Monoclonal antibody against human interleukin 2 (IL 2). I. Purification of IL 2 for the production of monocional antibodies

Human interleukin 2 (IL2) was produced under serum free conditions by stimulating mononuclear cells with concanavalin A (Con A) in the presence of phorbol myristate acetate (PMA) and hydroxyurea. The IL 2 was partially purified by sequential chromatography by using phenyl-Sepharose, DEAE Sephacel, and AcA 54 gel filtration. This partially purified material was used to immunize BALB/c mice. For days later their spleen cells were hybridized with plasmacytoma cells. Supernatants of the hybridoma culture were screened for their capacity to inhibit the IL 2-induced proliferation of the CT6 cell line.

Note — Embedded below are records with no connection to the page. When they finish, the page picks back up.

Lemma no_hover w :
  Forall (fun c => is_space c = false) w -> starts_with (js "hover") w = false -> hoverHack w = w.
Proof.
  intros Hw Hh. unfold hoverHack.
  assert (forall w, Forall (fun c => is_space c = false) w -> rhoverHack false w = None) as Hf.
  { clear. induction 1 as [|c w Hc Hw IH]; [done|]. cbn. by rewrite Hc, IH. }
  assert (rhoverHack true w = None) as ->; [|done].
  destruct Hw as [|c w Hc Hw]; [done|]. cbn [rhoverHack]. unfold hover_word at 1. rewrite Hh. cbn. by rewrite Hc, Hf.
Qed.

Lemma trim_left_unspaced w : Forall (fun c => is_space c = false) w -> trim_left w = w.
Proof. destruct 1 as [|c w Hc Hw]; [done|]. cbn. by rewrite Hc. Qed.

Lemma type_words_plain w :
  Forall (fun c => is_space c = false) w -> starts_with (js "hover") w = false -> type_words w = [w].
Proof.
  intros Hs Hh. unfold type_words. rewrite no_hover by done. unfold trim. rewrite (trim_left_unspaced w) by done.
  rewrite trim_left_unspaced, reverse_involutive by (by rewrite reverse_Permutation).
  apply split_char_none. intros Hin. rewrite Forall_forall in Hs. by apply Hs in Hin.
Qed.

Lemma type_words_one w : ok_word w = true -> type_words w = [w].
Proof.
  unfold ok_word. intros [[Hs%unspaced_forall Hh%negb_true_iff]%andb_true_iff _]%andb_true_iff.
  by apply type_words_plain.
Qed.

Lemma line_end_space c : line_end c = true -> is_space c = true.
Proof.
  unfold line_end. rewrite !orb_true_iff, !N.eqb_eq. intros [[[-> | ->]| ->]| ->]; reflexivity.
Qed.

Lemma unspaced_one_line s : Forall (fun c => is_space c = false) s -> existsb line_end s = false.
Proof.
  induction 1 as [|c s Hc Hs IH]; [done|]. cbn. rewrite IH, orb_false_r. apply not_true_iff_false.
  intros ?%line_end_space. congruence.
Qed.

Lemma rtypenamespace_app k r :
  k <> [] -> dotless k -> ok_word (k ++ 46%N :: r) = true -> rtypenamespace (k ++ 46%N :: r) = (Some k, Some r).
Proof.
  intros Hne Hk [[Hs _]%andb_true_iff Hd]%andb_true_iff. unfold rtypenamespace. rewrite to_dot_app in * by done.
  rewrite forallb_app in Hs. apply andb_true_iff in Hs as [_ Hs]. cbn in Hs. apply unspaced_forall in Hs.
  rewrite bool_decide_false by (by destruct r). rewrite unspaced_one_line by done. by destruct k.
Qed.

(** A name of a property before a word without a type. *)
Lemma typed_word k w ns :
  ok_key k -> ok_word w = true -> rtypenamespace w = (None, ns) ->
  ok_word (k ++ w) = true /\ rtypenamespace (k ++ w) = (Some k, ns).
Proof.
  intros (Hne & Hk & Hok) Hw Ht. unfold rtypenamespace in Ht. destruct (to_dot w) as [u r] eqn:Ed.
  pose proof Ed as [_ ->]%to_dot_spec.
  assert (u = [] /\ ns = r) as [-> ->].
  { pose proof Hw as [[Hs _]%andb_true_iff Hd]%andb_true_iff. rewrite Ed in Hd. rewrite forallb_app in Hs.
    apply andb_true_iff in Hs as [_ Hs]. destruct r as [r|]; [|destruct u; naive_solver].
    destruct r as [|c r]; [done|]. cbn in Hs. rewrite bool_decide_false in Ht by done.
    rewrite (unspaced_one_line (c :: r)) in Ht by (by apply unspaced_forall). destruct u; naive_solver. }
  destruct r as [r|]; cbn in *.
  2: { rewrite app_nil_r. split; [done|]. unfold rtypenamespace. rewrite to_dot_dotless by done. by destruct k. }
  assert (ok_word (k ++ 46%N :: r) = true) as Hok'; [|split; [done|by apply rtypenamespace_app]].
  unfold ok_word in *. apply andb_true_iff in Hok as [[Hs Hh]%andb_true_iff _].
  apply andb_true_iff in Hw as [[Hs' _]%andb_true_iff Hd]. rewrite to_dot_app by done. cbn in Hd.
  rewrite forallb_app, Hs, Hs'. cbn. apply andb_true_iff. split; [|done]. apply negb_true_iff, not_true_iff_false.
  intros [t Ht']%starts_with_spec. apply app_eq_inv in Ht' as [(z & -> & _)|(z & Hz1 & Hz2)].
  - by rewrite starts_with_app in Hh.
  - destruct z as [|c z]; [rewrite app_nil_r in Hz1; subst k; by rewrite <- (app_nil_r (js "hover")), starts_with_app in Hh|].
    injection Hz2 as <- _. assert (46%N ∈ js "hover") as Hin by (rewrite Hz1; set_solver).
    vm_compute in Hin. repeat (apply elem_of_cons in Hin as [?|Hin]; [done|]). by apply elem_of_nil in Hin.
Qed.

Lemma join_forall (P : N -> Prop) ws : P 46%N -> Forall (Forall P) ws -> Forall P (join [46%N] ws).
Proof.
  intros H46. induction 1 as [|w ws Hw Hws IH]; [constructor|]. destruct (decide (ws = [])) as [->|Hne]; [done|].
  rewrite join_cons by done. apply Forall_app. split; [done|]. by constructor.
Qed.

(** The text [off(event)] makes of an entry is again a good word. *)
Lemma event_text_ok w t ns f d g sel q :
  ok_word w = true -> rtypenamespace w = (t, ns) ->
  ok_word (event_text (HObj (real_type sel t) t d f g sel q (join [46%N] (namespaces_of ns)))) = true.
Proof.
  intros Hw Ht. unfold event_text. cbn.
  assert (ok_key (key t)) as Hk by (destruct t; [by apply (word_type w _ ns)|apply ok_key_undefined]).
  case_decide as Hn; [destruct t; [by apply Hk|done]|].
  assert (ok_word (46%N :: join [46%N] (namespaces_of ns)) = true) as Hns.
  { unfold ok_word. cbn [to_dot N.eqb Pos.eqb]. rewrite (proj2 (good_chars _)); cbn; [by destruct (join _ _)|].
    constructor; [done|]. apply join_forall; [done|]. unfold namespaces_of. rewrite sort_perm. apply split_forall.
    destruct ns as [r|]; [|constructor]. cbn. apply andb_true_iff in Hw as [[Hs _]%andb_true_iff _].
    unfold rtypenamespace in Ht. destruct (to_dot w) as [u r'] eqn:Ed. apply to_dot_spec in Ed as [_ ->].
    destruct r' as [r'|]; [|naive_solver]. destruct (bool_decide (r' = []) || existsb line_end r'); simplify_eq.
    apply good_chars in Hs. apply Forall_app in Hs as [_ Hs]. by inversion Hs. }
  destruct (typed_word (key t) (46%N :: join [46%N] (namespaces_of ns)) (Some (join [46%N] (namespaces_of ns)))) as [Hok _]; try done.
  unfold rtypenamespace. cbn. rewrite bool_decide_false by done.
  rewrite unspaced_one_line; [done|]. apply andb_true_iff in Hns as [[Hs _]%andb_true_iff _]. cbn in Hs.
  by apply unspaced_forall.
Qed.

(** *** Binding *)

Lemma table_change s s' el d k o e k' :
  change s s' el d k o ->
  table_of s' e k' = if decide (e = el /\ k' = k) then from_option lists_of ([], []) o else table_of s e k'.
Proof. intros C. unfold table_of. rewrite (change_lookup _ _ _ _ _ _ _ _ C). by case_decide. Qed.

Record bound_to (el : nat) (s s' : store) : Prop := {
  bt_wf : wf0 s';
  bt_guids : guids s' = guids s;
  bt_some : exists d, data s' !! el = Some d /\ events d <> ∅;
  bt_other : forall e, e <> el -> data s' !! e = data s !! e;
}.
(* ===== verification/JqDispatch.v ===== *)
(** * Dispatching and triggering events (jquery-1.7.2.js)

    [jQuery.event.dispatch] runs the handlers of one element, those with a
    selector first, from the target of the event up to the element;
    [jQuery.event.trigger] carries an event that the page makes from an element
    up to the window.  A handler is code of the page: it can bind, unbind and
    trigger, stop the event and change the document before it returns or
    throws, so the module is a machine with a call stack whose state contains
    the store of JqHandlers.v.

    The browser calls one listener at a time: a call of a listener, with a
    fresh event object, is an action of its own.  Arguments of handlers other
    than the event are left out. *)

From stdpp Require Import base gmap list sorting strings.
From Stdlib Require Import NArith.
From S2P Require Import Prelude JsString ZeptoCore ZeptoNode JqNames JqHandlers.

(** What a handler returns. *)
Inductive value := RUndef | RFalse | ROther (n : nat).

#[export] Instance value_eq_dec : EqDecision value.
Proof. solve_decision. Defined.

(** The document: the chain of [parentNode] of a node, what [quickIs] reads, the
    answers of the selector engine, the methods elements have. *)
Record tree := Tree {
  parents : nat -> list nat;
  face_of : nat -> face;
  disabled : nat -> bool;
  ownerDocument : nat -> option nat;
  window_of : nat -> nat;
  is_selector : jstr -> nat -> bool;
  has_method : nat -> jstr -> bool;
  offsetWidth : nat -> Z;
}.

(** [exclusive], [namespace] and [namespace_re] of an event. *)
Record tag := Tag { exclusive : bool; namespaces : list jstr }.

Definition e_namespace (g : tag) : jstr := join [46%N] (namespaces g).

(** A [jQuery.Event]. *)
Record event := Event {
  e_type : jstr;
  e_target : nat;
  e_related : option nat;
  e_button : Z;
  e_tag : tag;
  isPropagationStopped : bool;
  isImmediatePropagationStopped : bool;
  isDefaultPrevented : bool;
  e_result : value;
  e_data : jsval;
  e_handleObj : option hobj;
  e_currentTarget : option nat;
  e_delegateTarget : option nat;
}.

#[export] Instance event_eta : Eta event :=
  fun r => Event (e_type r) (e_target r) (e_related r) (e_button r) (e_tag r) (isPropagationStopped r)
    (isImmediatePropagationStopped r) (isDefaultPrevented r) (e_result r) (e_data r) (e_handleObj r)
    (e_currentTarget r) (e_delegateTarget r).

Definition new_event (type : jstr) (target : nat) (related : option nat) (button : Z) (g : tag) : event :=
  Event type target related button g false false false RUndef VUndef None None None.

(** An entry of [handlerQueue]: an element and its handlers. *)
Abbreviation group := (nat * list hobj)%type.
(* ===== verification/JqFx.v ===== *)
(** * Animations (jquery-1.7.2.js)

    [doAnimation], the function [animate] queues, makes an object [jQuery.fx]
    for every property; its timer is put into the array [jQuery.timers], and
    an interval calls [jQuery.fx.tick], which goes through the array and takes
    out the timers that are over.  When all properties of an animation are over
    its function [complete] is called, which calls the function of the page and
    starts the next entry of the queue.  The functions [step] and [complete] of
    the page can animate and stop elements while the loops of [tick] and [stop]
    go through the array, so the module is a machine with a call stack.

    Values are numbers of pixels or plain numbers: other units and overflow
    styles are left out, and so are an infinite duration, the marks of
    animations outside a queue, and a function [step] of the page that assigns
    to the object [jQuery.fx] it is given.  What the queue does between two animations is
    code of the page here; JqQueue.v is about it. *)

From stdpp Require Import base gmap list strings.
From Stdlib Require Import QArith Qminmax Lqa.
From S2P Require Import Prelude JsString ZeptoCore.

(** [jQuery.easing]: functions of the part of the duration that is over. *)
Class Easing := easing : jstr -> option (Q -> Q).

(** What a property is animated to: a number, added to the current value
    ([+=], [-=]) or not, or one of the words [show], [hide], [toggle]. *)
Inductive target := TNum (n : Q) | TRel (n : Q) | TShow | THide | TToggle.

(** The options of one call of [doAnimation]; a property of
    [animatedProperties] has its easing, or [None] for [true]. *)
Record options := Options {
  duration : Z;
  animatedProperties : gmap jstr (option jstr);
  o_hide : bool;
  o_show : bool;
  orig : gmap jstr (option Q);
  complete : bool;                (* [false] after it has been taken *)
  old : bool;                     (* the page gave a function *)
  o_step : bool;                  (* the page gave a function [step] *)
  queue : option jstr;
}.

#[export] Instance options_eta : Eta options :=
  fun r => Options (duration r) (animatedProperties r) (o_hide r) (o_show r) (orig r) (complete r) (old r) (o_step r) (queue r).

(** A [jQuery.fx]; its number also stands for its timer. *)
Record fx := Fx {
  f_elem : nat;
  f_prop : jstr;
  f_opts : nat;
  startTime : Z;
  f_start : Q;
  f_end : Q;
  f_now : Q;
}.

#[export] Instance fx_eta : Eta fx :=
  fun r => Fx (f_elem r) (f_prop r) (f_opts r) (startTime r) (f_start r) (f_end r) (f_now r).

(** [DoAnim]: the loop of [doAnimation].  [Custom]: the end of [custom], and
    whether [show] goes on.  [Update]: the function [step] of the page is at
    work; the flag says whether the animation is over.  [AfterOld] and [Fin]:
    the rest of [complete].  [Tick], [TickWait], [StopLoop], [StopWait]: the
    loops of [tick] and [stop], between calls and during one. *)
Inductive frame :=
| Code
| DoAnim (elem o : nat) (hidden : bool) (todo : list (jstr * target))
| Custom (f : nat) (show : bool)
| Update (f : nat) (over : bool)
| AfterOld (o : nat) (answer : bool)
| Fin (answer : bool)
| Tick (i : nat)
| TickWait (i t : nat)
| StopLoop (elem : nat) (type : option jstr) (gotoEnd : bool) (n : nat) (had : bool)
| StopWait (elem : nat) (type : option jstr) (index t : nat).

Inductive entry :=
| LWrite (f : nat) (v : Q)
| LOver (f : nat)
| LComplete (o : nat)
| LStop (f : nat)                        (* taken out by [stop], not at its end *)
| LTypeError.

Record machine := Machine {
  opts : list options;
  fxs : list fx;
  timers : list nat;                     (* [jQuery.timers] *)
  timerId : bool;
  fxNow : option Z;
  clock : Z;
  style : gmap (nat * jstr) Q;           (* inline styles *)
  sheet : nat -> jstr -> Q;              (* what the style sheets say *)
  hidden : gset nat;
  fxshow : gmap (nat * jstr) Q;          (* data under [fxshow] + property *)
  toggles : gmap (nat * jstr) bool;      (* under [toggle] + property: [true] is [show] *)
  stack : list frame;
  log : list entry;
}.

#[export] Instance machine_eta : Eta machine :=
  fun r => Machine (opts r) (fxs r) (timers r) (timerId r) (fxNow r) (clock r) (style r) (sheet r) (hidden r)
    (fxshow r) (toggles r) (stack r) (log r).

Definition push (f : frame) (s : machine) : machine := s <| stack ::= cons f |>.
Definition logged (e : entry) (s : machine) : machine := s <| log ::= fun l => l ++ [e] |>.

(** [jQuery.easing.linear]. *)
Definition linear (p : Q) : Q := p.

Section Fx.
Context `{Easing}.

(** [fxNow || createFxNow()]. *)
Definition now (s : machine) : Z := default (clock s) (fxNow s).
Definition with_now (s : machine) : machine := s <| fxNow := Some (now s) |>.

Definition cur (elem : nat) (prop : jstr) (s : machine) : Q := default (sheet s elem prop) (style s !! (elem, prop)).

Definition fxAttrs : list (list jstr) :=
  [[js "height"; js "marginTop"; js "marginBottom"; js "paddingTop"; js "paddingBottom"];
   [js "width"; js "marginLeft"; js "marginRight"; js "paddingLeft"; js "paddingRight"];
   [js "opacity"]].

(** The properties [jQuery.fx.step] keeps from being negative. *)
Definition not_negative : list jstr := filter (fun p => take 6 p <> js "margin") (concat fxAttrs).

Definition step_value (prop : jstr) (v : Q) : Q := if decide (prop ∈ not_negative) then Qmax 0 v else v.

(** [(jQuery.fx.step[this.prop] || jQuery.fx.step._default)(this)]. *)
Definition write (n : nat) (f : fx) (s : machine) : machine :=
  let v := step_value (f_prop f) (f_now f) in
  logged (LWrite n v) (s <| style ::= <[(f_elem f, f_prop f) := v]> |>).

(** An exception ends the frames of the library. *)
Fixpoint unwind (st : list frame) : list frame :=
  match st with
  | [] | Code :: _ => st
  | _ :: st' => unwind st'
  end.

Definition throw (s : machine) : machine := s <| stack ::= unwind |>.

(** *** Returning from a timer *)

Definition delete_at (i : nat) (l : list nat) : list nat := take i l ++ drop (S i) l.

(** The frame that has called the timer takes its value. *)
Definition answer (b : bool) (s : machine) : machine :=
  match stack s with
  | Custom f sh :: st =>
      let s := s <| stack := st |> in
      let s := if b then s <| timers ::= fun l => l ++ [f] |> <| timerId := true |> else s in
      if sh then match fxs s !! f with Some x => s <| hidden ::= fun h => h ∖ {[f_elem x]} |> | None => s end else s
  | TickWait i t :: st =>
      if negb b && bool_decide (timers s !! i = Some t)
      then s <| timers ::= delete_at i |> <| stack := Tick i :: st |>
      else s <| stack := Tick (S i) :: st |>
  | StopWait elem type index _ :: st =>
      s <| timers ::= delete_at index |> <| stack := StopLoop elem type true index true :: st |>
  | _ => s
  end.

(** *** [complete] *)

(** After the function of the page: the next entry of the queue runs. *)
Definition after_old (o : nat) (b : bool) (s : machine) : machine :=
  match opts s !! o with
  | Some x => if queue x is Some _ then push Code (push (Fin b) s) else answer b s
  | None => s
  end.

(** [complete.call(elem)], in a function that will return [b]. *)
Definition call_complete (o : nat) (b : bool) (s : machine) : machine :=
  match opts s !! o with
  | Some x =>
      let s := logged (LComplete o) s in
      if old x then push Code (push (AfterOld o b) s) else after_old o b s
  | None => s
  end.

(** *** [jQuery.fx.prototype.step] *)

Definition all_over (m : gmap jstr (option jstr)) : bool := bool_decide (map_Forall (fun _ e => e = None) m).

(** [jQuery.style(elem, p, options.orig[p])] and the removal of the data. *)
Definition reset_prop (elem : nat) (x : options) (s : machine) (p : jstr) : machine :=
  let s := match orig x !! p with
           | Some (Some v) => s <| style ::= <[(elem, p) := v]> |>
           | Some None => s <| style ::= delete (elem, p) |>
           | None => s
           end in
  s <| fxshow ::= delete (elem, p) |> <| toggles ::= delete (elem, p) |>.

(** The element is hidden and its styles are put back, if that was asked. *)
Definition put_back (elem : nat) (x : options) (s : machine) : machine :=
  let s := if o_hide x then s <| hidden ::= fun h => {[elem]} ∪ h |> else s in
  if o_hide x || o_show x then foldl (reset_prop elem x) s (map_to_list (animatedProperties x)).*1 else s.

(** The end of an animation: all of its properties are over. *)
Definition finish (elem o : nat) (x : options) (s : machine) : machine :=
  let s := put_back elem x s in
  if complete x then call_complete o false (s <| opts ::= <[o := x <| complete := false |>]> |>)
  else answer false s.

(** After [update]. *)
Definition after_update (n : nat) (over : bool) (s : machine) : machine :=
  match fxs s !! n with
  | Some f =>
      let s := write n f s in
      if over then
        match opts s !! f_opts f with
        | Some x =>
            let x := x <| animatedProperties ::= <[f_prop f := None]> |> in
            let s := logged (LOver n) (s <| opts ::= <[f_opts f := x]> |>) in
            if all_over (animatedProperties x) then finish (f_elem f) (f_opts f) x s else answer false s
        | None => s
        end
      else answer true s
  | None => s
  end.

Definition update (n : nat) (over : bool) (x : options) (s : machine) : machine :=
  if o_step x then push Code (push (Update n over) s) else after_update n over s.

(** [jQuery.easing[options.animatedProperties[this.prop]]]; [true] and an
    unknown name have none. *)
Definition easing_of (p : jstr) (x : options) : option (Q -> Q) := mjoin (animatedProperties x !! p) ≫= easing.

Definition step (n : nat) (gotoEnd : bool) (s : machine) : machine :=
  let t := now s in
  let s := with_now s in
  match fxs s !! n with
  | Some f =>
      match opts s !! f_opts f with
      | Some x =>
          if gotoEnd || (duration x + startTime f <=? t) then
            update n true x (s <| fxs ::= <[n := f <| f_now := f_end f |>]> |>)
          else
            match easing_of (f_prop f) x with
            | Some g =>
                let state := (inject_Z (t - startTime f) / inject_Z (duration x))%Q in
                let v := (f_start f + (f_end f - f_start f) * g state)%Q in
                update n false x (s <| fxs ::= <[n := f <| f_now := v |>]> |>)
            | None => throw (logged LTypeError s)          (* [undefined] is called *)
            end
      | None => s
      end
  | None => s
  end.
(* ===== verification/JqFxLive.v ===== *)
(** * Animations that are not disturbed (jquery-1.7.2.js)

    The machine of JqFx.v in runs in which the page throws no exception and
    calls [stop] without [gotoEnd]: no property that was begun is lost, the
    interval is kept, the library throws no exception of its own, and a tick
    after the end of all animations ends them. *)

From stdpp Require Import base gmap list strings.
From Stdlib Require Import QArith.
From S2P Require Import Prelude JsString ZeptoCore JqFx.

Section Live.
Context `{Easing}.

(** ** Runs without exceptions *)

(** What the page does: it throws nothing, stops animations where they are and
    names easing functions that exist. *)
Definition calm (a : action) : Prop :=
  match a with
  | AThrow => False
  | AStop _ _ gotoEnd => gotoEnd = false
  | AAnimate c => ∀ p e v, (p, (e, v)) ∈ c_props c -> is_Some (easing e)
  | _ => True
  end.

(** Where a property is: it has a timer, its timer is being made, it is over, or
    it has been stopped. *)
Definition placed (n : nat) (s : machine) : Prop :=
  n ∈ timers s \/ LOver n ∈ log s \/ LStop n ∈ log s \/ ∃ sh, Custom n sh ∈ stack s.

(** Whose timer is running. *)
Definition caller (st : list frame) : option nat :=
  match st with Custom n _ :: _ | TickWait _ n :: _ => Some n | _ => None end.

(** A timer returns [false] when its property is over. *)
Definition returns (l : list entry) (b : bool) (st : list frame) : Prop :=
  ∀ n, caller st = Some n -> b = true \/ LOver n ∈ l.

The monoclonal antibodies inhibited the proliferation of the IL 2-dependent cell line in response to either human crude or purified IL 2, as well as rat and mouse IL 2, However, these anti-IL 2 antibodies did not inhibit the proliferation of human T cell lines capable of producing IL 2. Monoclonal antibodies coupled to Sepharose 4B absorbed IL 2 crude culture supernatant, confirming that they react directly with IL 2. The absorbed IL 2 could, for the most part, be eluted by using sodium dodecyl sulfate, thus providing a means for further immunoaffinity purification of IL 2.